TASK INSTRUCTIONS
Look through the data below for the line with "Definition pcie_ide_test_full_keyrefresh_ks1_setup : test", and transcribe it exactly together with each line after it up to and including the line with "(library/pcie_ide_test_lib/pcie_ide_common.c); TestLib.v has". Give nothing else.

══ INFORMATION SHOWN ══

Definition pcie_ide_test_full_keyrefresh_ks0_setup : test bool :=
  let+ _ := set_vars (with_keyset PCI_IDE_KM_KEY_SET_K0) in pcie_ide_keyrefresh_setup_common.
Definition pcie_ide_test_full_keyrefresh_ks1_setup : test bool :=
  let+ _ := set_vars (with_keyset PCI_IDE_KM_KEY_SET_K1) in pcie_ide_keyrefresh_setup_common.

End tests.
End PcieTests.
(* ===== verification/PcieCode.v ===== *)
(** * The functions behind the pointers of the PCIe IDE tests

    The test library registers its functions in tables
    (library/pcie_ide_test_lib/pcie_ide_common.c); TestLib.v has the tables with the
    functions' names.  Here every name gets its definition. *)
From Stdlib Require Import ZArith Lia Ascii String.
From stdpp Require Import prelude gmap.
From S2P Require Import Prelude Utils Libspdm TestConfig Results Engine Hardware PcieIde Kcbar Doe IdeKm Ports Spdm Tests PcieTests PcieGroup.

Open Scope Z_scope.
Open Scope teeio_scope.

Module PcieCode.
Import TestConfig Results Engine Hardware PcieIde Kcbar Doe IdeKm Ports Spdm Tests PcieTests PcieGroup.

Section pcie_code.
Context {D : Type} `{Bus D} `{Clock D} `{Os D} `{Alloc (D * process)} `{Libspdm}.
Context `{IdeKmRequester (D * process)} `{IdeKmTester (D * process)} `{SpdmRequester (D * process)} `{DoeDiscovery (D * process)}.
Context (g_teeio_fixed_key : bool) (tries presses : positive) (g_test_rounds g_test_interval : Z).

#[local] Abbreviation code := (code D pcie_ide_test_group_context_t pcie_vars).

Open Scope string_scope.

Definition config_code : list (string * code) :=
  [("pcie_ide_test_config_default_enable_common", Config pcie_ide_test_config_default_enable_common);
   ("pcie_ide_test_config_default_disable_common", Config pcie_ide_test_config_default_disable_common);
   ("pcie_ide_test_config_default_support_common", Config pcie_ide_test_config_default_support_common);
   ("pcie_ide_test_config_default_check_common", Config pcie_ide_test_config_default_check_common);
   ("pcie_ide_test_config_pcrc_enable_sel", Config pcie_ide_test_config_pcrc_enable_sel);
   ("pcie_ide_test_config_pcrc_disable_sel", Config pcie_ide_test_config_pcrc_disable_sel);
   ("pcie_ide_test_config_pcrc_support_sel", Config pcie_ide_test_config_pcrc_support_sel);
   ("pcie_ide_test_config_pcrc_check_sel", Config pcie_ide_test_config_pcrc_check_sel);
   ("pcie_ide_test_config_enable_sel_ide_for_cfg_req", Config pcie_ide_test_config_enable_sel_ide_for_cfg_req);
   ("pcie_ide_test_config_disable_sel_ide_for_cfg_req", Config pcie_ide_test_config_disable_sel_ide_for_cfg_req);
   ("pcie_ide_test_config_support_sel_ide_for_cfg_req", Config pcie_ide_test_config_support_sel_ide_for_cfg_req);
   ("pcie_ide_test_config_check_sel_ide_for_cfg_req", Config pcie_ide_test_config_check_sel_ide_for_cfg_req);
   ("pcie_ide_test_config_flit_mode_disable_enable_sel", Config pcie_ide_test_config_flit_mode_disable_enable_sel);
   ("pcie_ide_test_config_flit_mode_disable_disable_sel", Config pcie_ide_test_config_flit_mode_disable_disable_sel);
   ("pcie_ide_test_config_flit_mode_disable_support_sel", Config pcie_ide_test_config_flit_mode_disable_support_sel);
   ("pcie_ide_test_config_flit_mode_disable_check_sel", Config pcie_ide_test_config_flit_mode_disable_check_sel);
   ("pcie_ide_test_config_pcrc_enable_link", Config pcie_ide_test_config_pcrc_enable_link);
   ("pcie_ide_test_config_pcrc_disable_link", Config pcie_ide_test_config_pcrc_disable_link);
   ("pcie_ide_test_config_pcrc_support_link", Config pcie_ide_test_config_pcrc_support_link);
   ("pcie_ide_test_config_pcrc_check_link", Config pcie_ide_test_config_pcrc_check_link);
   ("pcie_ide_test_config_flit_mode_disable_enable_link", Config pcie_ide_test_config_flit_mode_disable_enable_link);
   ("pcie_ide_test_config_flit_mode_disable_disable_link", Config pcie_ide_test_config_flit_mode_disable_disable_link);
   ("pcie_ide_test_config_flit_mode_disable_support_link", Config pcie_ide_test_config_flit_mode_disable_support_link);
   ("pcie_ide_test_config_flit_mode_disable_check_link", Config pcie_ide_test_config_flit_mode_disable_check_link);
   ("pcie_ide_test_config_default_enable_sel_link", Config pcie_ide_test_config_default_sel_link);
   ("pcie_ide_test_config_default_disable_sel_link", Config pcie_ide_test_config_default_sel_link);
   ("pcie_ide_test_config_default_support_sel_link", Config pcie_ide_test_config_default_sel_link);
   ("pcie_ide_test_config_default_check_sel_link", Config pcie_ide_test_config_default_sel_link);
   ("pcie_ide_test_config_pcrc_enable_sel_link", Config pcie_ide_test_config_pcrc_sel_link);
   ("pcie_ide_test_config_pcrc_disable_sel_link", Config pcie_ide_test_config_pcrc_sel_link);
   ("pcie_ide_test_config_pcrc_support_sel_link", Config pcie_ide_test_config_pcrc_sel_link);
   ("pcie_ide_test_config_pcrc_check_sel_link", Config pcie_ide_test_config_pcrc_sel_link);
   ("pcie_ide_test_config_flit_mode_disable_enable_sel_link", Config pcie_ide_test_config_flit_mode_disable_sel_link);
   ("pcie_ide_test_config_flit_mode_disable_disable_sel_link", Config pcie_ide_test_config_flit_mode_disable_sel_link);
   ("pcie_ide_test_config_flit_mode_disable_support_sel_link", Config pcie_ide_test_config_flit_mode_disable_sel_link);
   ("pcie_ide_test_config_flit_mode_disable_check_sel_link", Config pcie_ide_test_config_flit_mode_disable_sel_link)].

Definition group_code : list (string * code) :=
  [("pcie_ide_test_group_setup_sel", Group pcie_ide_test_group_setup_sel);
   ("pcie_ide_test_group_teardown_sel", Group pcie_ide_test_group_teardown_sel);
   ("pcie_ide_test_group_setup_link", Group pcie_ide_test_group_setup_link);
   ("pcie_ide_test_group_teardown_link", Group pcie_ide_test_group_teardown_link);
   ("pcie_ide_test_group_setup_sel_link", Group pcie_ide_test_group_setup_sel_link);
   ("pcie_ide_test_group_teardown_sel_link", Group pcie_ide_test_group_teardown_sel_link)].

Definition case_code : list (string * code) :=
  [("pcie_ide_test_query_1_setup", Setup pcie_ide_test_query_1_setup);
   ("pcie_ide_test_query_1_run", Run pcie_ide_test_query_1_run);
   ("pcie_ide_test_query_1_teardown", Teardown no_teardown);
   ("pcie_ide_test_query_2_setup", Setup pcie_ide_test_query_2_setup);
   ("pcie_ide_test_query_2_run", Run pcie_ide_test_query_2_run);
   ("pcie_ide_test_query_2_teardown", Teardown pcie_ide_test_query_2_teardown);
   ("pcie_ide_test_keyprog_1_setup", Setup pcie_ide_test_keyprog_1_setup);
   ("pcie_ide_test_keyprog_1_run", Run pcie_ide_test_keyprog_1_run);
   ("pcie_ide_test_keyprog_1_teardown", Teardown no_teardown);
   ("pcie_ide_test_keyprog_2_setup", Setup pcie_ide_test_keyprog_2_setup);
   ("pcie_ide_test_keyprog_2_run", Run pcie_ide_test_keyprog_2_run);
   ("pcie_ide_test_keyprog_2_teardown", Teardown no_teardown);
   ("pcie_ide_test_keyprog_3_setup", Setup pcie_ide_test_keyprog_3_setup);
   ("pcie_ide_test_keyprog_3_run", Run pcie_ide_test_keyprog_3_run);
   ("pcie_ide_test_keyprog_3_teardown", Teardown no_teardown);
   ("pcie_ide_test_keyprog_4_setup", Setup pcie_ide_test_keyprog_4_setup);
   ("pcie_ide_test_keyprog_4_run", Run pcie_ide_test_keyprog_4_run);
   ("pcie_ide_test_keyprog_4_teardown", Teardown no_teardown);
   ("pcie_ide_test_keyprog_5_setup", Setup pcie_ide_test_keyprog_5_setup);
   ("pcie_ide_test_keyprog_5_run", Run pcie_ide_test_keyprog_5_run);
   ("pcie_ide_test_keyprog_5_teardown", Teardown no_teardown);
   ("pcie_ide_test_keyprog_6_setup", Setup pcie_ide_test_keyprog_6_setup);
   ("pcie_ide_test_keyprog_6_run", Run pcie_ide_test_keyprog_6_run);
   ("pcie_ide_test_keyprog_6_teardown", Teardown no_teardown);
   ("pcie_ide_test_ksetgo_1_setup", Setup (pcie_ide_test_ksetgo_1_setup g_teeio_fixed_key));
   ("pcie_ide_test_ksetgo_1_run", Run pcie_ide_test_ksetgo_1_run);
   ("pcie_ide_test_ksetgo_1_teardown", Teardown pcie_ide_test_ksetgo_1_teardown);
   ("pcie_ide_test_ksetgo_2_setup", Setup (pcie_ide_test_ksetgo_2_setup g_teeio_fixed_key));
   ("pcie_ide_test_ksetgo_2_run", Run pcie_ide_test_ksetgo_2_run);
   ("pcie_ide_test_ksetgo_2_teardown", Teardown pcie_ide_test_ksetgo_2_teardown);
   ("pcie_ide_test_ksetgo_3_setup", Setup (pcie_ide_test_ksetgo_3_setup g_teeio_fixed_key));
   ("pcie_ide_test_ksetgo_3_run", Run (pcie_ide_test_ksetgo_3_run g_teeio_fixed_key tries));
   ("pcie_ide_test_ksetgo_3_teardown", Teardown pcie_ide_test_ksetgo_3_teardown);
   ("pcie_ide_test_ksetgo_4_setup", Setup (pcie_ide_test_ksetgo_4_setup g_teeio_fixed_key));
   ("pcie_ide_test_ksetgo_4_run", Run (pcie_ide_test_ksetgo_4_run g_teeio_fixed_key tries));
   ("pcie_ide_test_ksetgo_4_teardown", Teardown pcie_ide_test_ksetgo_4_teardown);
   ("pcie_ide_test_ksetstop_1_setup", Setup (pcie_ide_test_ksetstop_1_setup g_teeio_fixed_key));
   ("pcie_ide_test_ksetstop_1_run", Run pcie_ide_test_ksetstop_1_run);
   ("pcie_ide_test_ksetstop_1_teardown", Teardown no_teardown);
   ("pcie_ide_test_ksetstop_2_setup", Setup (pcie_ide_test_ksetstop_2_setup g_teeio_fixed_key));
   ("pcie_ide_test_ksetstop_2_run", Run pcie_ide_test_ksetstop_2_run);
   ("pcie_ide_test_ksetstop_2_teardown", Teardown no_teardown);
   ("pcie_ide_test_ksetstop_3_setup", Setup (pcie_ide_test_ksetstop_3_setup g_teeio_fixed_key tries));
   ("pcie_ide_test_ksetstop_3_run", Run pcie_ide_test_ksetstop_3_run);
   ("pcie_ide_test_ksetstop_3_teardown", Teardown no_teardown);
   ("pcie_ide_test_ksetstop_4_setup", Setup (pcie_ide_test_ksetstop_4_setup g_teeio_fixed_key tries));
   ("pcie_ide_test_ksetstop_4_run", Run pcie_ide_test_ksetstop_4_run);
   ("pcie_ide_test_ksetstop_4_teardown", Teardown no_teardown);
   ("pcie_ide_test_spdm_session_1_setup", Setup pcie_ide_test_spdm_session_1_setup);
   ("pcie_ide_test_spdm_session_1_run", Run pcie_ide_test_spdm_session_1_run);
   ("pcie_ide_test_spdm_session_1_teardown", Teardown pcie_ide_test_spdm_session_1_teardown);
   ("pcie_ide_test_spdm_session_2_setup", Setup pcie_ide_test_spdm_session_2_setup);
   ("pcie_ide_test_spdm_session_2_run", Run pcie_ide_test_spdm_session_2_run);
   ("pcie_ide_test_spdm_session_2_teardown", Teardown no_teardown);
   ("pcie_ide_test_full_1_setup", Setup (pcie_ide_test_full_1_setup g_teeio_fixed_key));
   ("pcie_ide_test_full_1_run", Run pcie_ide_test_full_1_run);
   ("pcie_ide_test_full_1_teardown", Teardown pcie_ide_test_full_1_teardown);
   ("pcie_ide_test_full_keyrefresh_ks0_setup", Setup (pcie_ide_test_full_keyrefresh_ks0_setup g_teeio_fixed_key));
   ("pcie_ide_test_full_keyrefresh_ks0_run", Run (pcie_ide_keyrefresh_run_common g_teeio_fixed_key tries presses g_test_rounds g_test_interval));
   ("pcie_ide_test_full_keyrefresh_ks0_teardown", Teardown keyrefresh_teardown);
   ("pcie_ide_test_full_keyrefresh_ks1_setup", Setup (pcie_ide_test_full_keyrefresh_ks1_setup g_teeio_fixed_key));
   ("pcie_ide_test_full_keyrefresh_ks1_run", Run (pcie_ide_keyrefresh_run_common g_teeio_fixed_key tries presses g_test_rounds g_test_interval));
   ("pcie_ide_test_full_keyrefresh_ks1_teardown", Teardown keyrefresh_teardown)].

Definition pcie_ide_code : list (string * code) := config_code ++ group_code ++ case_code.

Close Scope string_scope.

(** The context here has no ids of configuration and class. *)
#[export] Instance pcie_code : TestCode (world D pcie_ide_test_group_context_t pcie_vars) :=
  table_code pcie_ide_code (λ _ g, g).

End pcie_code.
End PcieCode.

═══

SOLUTION TO THIS EXERCISE
Definition pcie_ide_test_full_keyrefresh_ks1_setup : test bool :=
  let+ _ := set_vars (with_keyset PCI_IDE_KM_KEY_SET_K1) in pcie_ide_keyrefresh_setup_common.

End tests.
End PcieTests.
(* ===== verification/PcieCode.v ===== *)
(** * The functions behind the pointers of the PCIe IDE tests

    The test library registers its functions in tables
    (library/pcie_ide_test_lib/pcie_ide_common.c); TestLib.v has the tables with the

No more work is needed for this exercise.